More and more modern Typescript transpilers have moved toward a strategy of per-module transpilation, which significantly increases build speed, but eliminates the possibility for cross-module const enum
usage, since transpilation of them requires type information.
I have a significant amount of const enums
that when used without the inlining that const
provides:
- End up being hundreds of KBs even after minification due to long property names
- Leak internal, backend property names that I don't want public
Right now I have these const enum
definitions auto generated from backend native code. As a contrived example, you can imagine I work at Apple and have a great big const enum of every hardware device.
const enum HardwareType {
Apple1 = 0,
// ...
iPhoneX = 412,
// ...
iPhoneUltraXD = 499, // Some theoretical unannounced iPhone
}
If I just change const enum HardwareType
to enum HardwareType
, in addition to bumping up my bundle size, I've now leaked the new "iPhone Ultra XD" to the public.

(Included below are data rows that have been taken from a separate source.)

Lemma volumes_loop_spec (value : list string) (mounts out : list Mount) :
  volumes_loop value mounts = Ok out <->
  exists new, out = (mounts ++ new)%list /\ Forall2 describes value new.
Proof.
  revert mounts. induction value as [|d value IH]; intros mounts; simpl.
  - split.
    + intros H. injection H as <-. exists []. split; [|constructor].
      now rewrite List.app_nil_r.
    + intros (new & -> & H). inversion H. now rewrite List.app_nil_r.
  - destruct (mount_of d) as [m|e] eqn:E.
    + apply mount_of_describes in E. rewrite IH. split.
      * intros (new & -> & H). exists (m :: new).
        split; [now rewrite <- List.app_assoc | now constructor].
      * intros (new & -> & H).
        inversion H as [|? m' ? new' Hd Hrest]; subst.
        assert (m' = m) as ->.
        { apply mount_of_describes in Hd, E. congruence. }
        exists new'. split; [now rewrite <- List.app_assoc | exact Hrest].
    + split; [discriminate |]. intros (new & _ & H).
      inversion H as [|? m' ? new' Hd Hrest]; subst.
      apply mount_of_describes in Hd. congruence.
Qed.

(** X15.  [validate_volumes] returns mounts exactly for definitions of the
    forms [target], [source:target], [source:target:rw] and
    [source:target:ro]: one bind mount per definition, in the order given,
    with the source and the target as written, read-only for the mode [ro]
    alone. *)
Theorem validate_volumes_spec (value : list string) (mounts : list Mount) :
  validate_volumes value = Ok mounts <-> Forall2 describes value mounts.
Proof.
  unfold validate_volumes. rewrite volumes_loop_spec. split.
  - intros (new & -> & H). exact H.
  - intros H. now exists mounts.
Qed.

(** *** Path pairs *)

Section Paths.

Variable Path : Type.
Variable mkPath : string -> Path.
Variable Path_str : Path -> string.
Variable Path_exists : Path -> bool.
Variable Path_is_absolute : Path -> bool.

Abbreviation names := (names_pair mkPath Path_exists Path_is_absolute).
Abbreviation pair_loop :=
  (path_pair_loop Path mkPath Path_str Path_exists Path_is_absolute).

Lemma path_pair_step (path_pair : string) (rest : list string)
    (pairs : list (Path * Path)) :
  (exists pair,
     names path_pair pair
     /\ pair_loop (path_pair :: rest) pairs
        = pair_loop rest (pairs ++ [pair])%list)
  \/ ((forall pair, ~ names path_pair pair)
      /\ is_ok (pair_loop (path_pair :: rest) pairs) = false).
Proof.
  simpl.
  destruct (split ":" path_pair) as [|a [|b [|c l]]] eqn:E; simpl.
  - right. split; [|reflexivity].
    intros pair (x & y & -> & Hx & Hy & _).
    rewrite (proj2 (split_two ":" _ x y)) in E by auto. discriminate.
  - right. split; [|reflexivity].
    intros pair (x & y & -> & Hx & Hy & _).
    rewrite (proj2 (split_two ":" _ x y)) in E by auto. discriminate.
  - pose proof E as E'. apply split_two in E' as (-> & Ha & Hb).
    destruct (Path_exists (mkPath a)) eqn:Ex; simpl.
    + destruct (Path_is_absolute (mkPath b)) eqn:Eb; simpl.
      * left. exists (mkPath a, mkPath b). split; [|reflexivity].
        exists a, b. repeat split; auto.
      * right. split; [|reflexivity].
        intros pair (x & y & Hxy & Hx & Hy & _ & _ & Hab).
        rewrite (proj2 (split_two ":" _ x y)) in E by auto.
        injection E as -> ->. congruence.
    + right. split; [|reflexivity].
      intros pair (x & y & Hxy & Hx & Hy & _ & Hex & _).
      rewrite (proj2 (split_two ":" _ x y)) in E by auto.
      injection E as -> ->. congruence.
  - right. split; [|reflexivity].
    intros pair (x & y & -> & Hx & Hy & _).
    rewrite (proj2 (split_two ":" _ x y)) in E by auto. discriminate.
Qed.

Lemma names_pair_functional (path_pair : string) (p1 p2 : Path * Path) :
  names path_pair p1 -> names path_pair p2 -> p1 = p2.
Proof.
  intros (x & y & -> & Hx & Hy & -> & _) (x' & y' & E & Hx' & Hy' & -> & _).
  assert (E' : x ++ String ":" y = x' ++ String ":" y') by exact E.
  assert (H1 : split ":" (x ++ String ":" y) = [x; y])
    by (apply split_two; auto).
  assert (H2 : split ":" (x' ++ String ":" y') = [x'; y'])
    by (apply split_two; auto).
  rewrite E' in H1. rewrite H1 in H2. now injection H2 as -> ->.
Qed.

Lemma path_pair_loop_spec (value : list string)
    (pairs out : list (Path * Path)) :
  pair_loop value pairs = Ok out <->
  exists new, out = (pairs ++ new)%list /\ Forall2 names value new.
Proof.
  revert pairs. induction value as [|d value IH]; intros pairs.
  - simpl. split.
    + intros H. injection H as <-. exists []. split; [|constructor].
      now rewrite List.app_nil_r.
    + intros (new & -> & H). inversion H. now rewrite List.app_nil_r.
  - destruct (path_pair_step d value pairs) as [(pair & Hn & ->)|[Hno Hfail]].
    + rewrite IH. split.
      * intros (new & -> & H). exists (pair :: new).
        split; [now rewrite <- List.app_assoc | now constructor].
      * intros (new & -> & H).
        inversion H as [|? pair' ? new' Hd Hrest]; subst.
        rewrite (names_pair_functional d pair' pair Hd Hn).
        exists new'. split; [now rewrite <- List.app_assoc | exact Hrest].
    + split.
      * intros H. rewrite H in Hfail. discriminate.
      * intros (new & _ & H).
        inversion H as [|? pair' ? new' Hd Hrest]; subst.
        exfalso. exact (Hno pair' Hd).
Qed.

(** X16.  [validate_path_pair] returns pairs exactly when every definition
    is a local part and a remote part with one colon between them, the
    local path exists and the remote path is absolute: one pair per
    definition, in the order given.  Without a value it returns the empty
    list. *)
Theorem validate_path_pair_spec (value : option (list string))
    (pairs : list (Path * Path)) :
  validate_path_pair Path mkPath Path_str Path_exists Path_is_absolute value
  = Ok pairs
  <-> Forall2 names (default [] value) pairs.
Proof.
  destruct value as [definitions|]; simpl.
  - rewrite path_pair_loop_spec. split.
    + intros (new & -> & H). exact H.
    + intros H. now exists pairs.
  - split.
    + intros H. injection H as <-. constructor.
    + intros H. inversion H. reflexivity.
Qed.

End Paths.

(** *** Environment variables *)

Lemma key_value_inj (key key' val val' : string) :
  free_of "=" key = true -> free_of "=" key' = true ->
  key ++ "=" ++ val = key' ++ "=" ++ val' -> key = key' /\ val = val'.
Proof.
  intros Hk Hk' E.
  assert (E' : key ++ String "=" val = key' ++ String "=" val') by exact E.
  pose proof (split_once_first "=" key val Hk) as H1.
  pose proof (split_once_first "=" key' val' Hk') as H2.
  rewrite E' in H1. rewrite H1 in H2. now injection H2 as -> ->.
Qed.

(** One turn of the loop: a definition without equals sign ends it with
    the error, any other definition sets its key. *)
Lemma environment_step (definition : string) :
  (~ occurs_in "=" definition
   /\ forall rest env,
        environment_loop (definition :: rest) env
        = Raise (BadParameter (no_key_value_message definition)))
  \/ (occurs_in "=" definition
      /\ exists key val,
           definition = key ++ "=" ++ val /\ free_of "=" key = true
           /\ forall rest env,
                environment_loop (definition :: rest) env
                = environment_loop rest (<[key := val]> env)).
Proof.
  destruct (split_once_cases "=" definition)
    as [[Hf E]|(key & val & Hd & Hk & E)].
  - left. split.
    + intros H. apply free_of_occurs in H. congruence.
    + intros rest env. simpl. now rewrite E.
  - right. split.
    + apply free_of_occurs.
      destruct (free_of "=" definition) eqn:Hf; [|reflexivity].
      rewrite (split_once_free _ _ Hf) in E. discriminate.
    + exists key, val. repeat split; auto.
      intros rest env. simpl. now rewrite E.
Qed.
(** * bandito: the multi-armed bandit simulation of [bandito/bandito.py]

    A shallow embedding of class [Bandit] (constructor, [simulate] and the
    four metric accessors) together with the Python library functions the
    loop body calls ([itertools.accumulate], [bisect.bisect], [sum], [max]),
    followed by the properties of the run that the specification states.

    Modelling decisions, all read off the source:
    - Python [int] is [Z]; a Python list is a [list], read with [!!] and
      updated with [<[i:=v]>]; an out-of-range subscript raises [IndexError].
    - Python [float] is an abstract number type [R] with the operations the
      code applies to it (class [Num]); the counters and the score are
      integers, so their properties hold for every such [R].  Exact rational
      arithmetic ([Q_Num]) is the number type of runs whose policy functions
      return exact numbers and of the properties stated in exact arithmetic;
      [Float_Num] is binary64, where additions round.
    - The ambient random generator and the clock are a world [W] threaded
      through every call ([random.random()], [datetime.datetime.now()] and
      the four policy functions, which may draw random numbers and may
      raise).  The policy functions do not mutate the lists they are handed.
    - A raised exception aborts the run: the model returns [Raise e] and no
      state. *)

From Stdlib Require Import Floats.PrimFloat Floats.SpecFloat Floats.FloatOps.
From Stdlib Require Import ZArith QArith Lia Lqa.
From stdpp Require Import base list.
From Equations Require Import Equations.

I see that something like Terser supports the --mangle-props
option, but even that seems to be warned against in the official docs and also would mean creating a regex that covers every single HardwareType
? Not to mention that's just my contrived example and I have dozens of these enums in reality with hundreds of values.
I'd really like to use the latest tech for application bundling, but is there really not a better option out there for compile time inlining of constant values?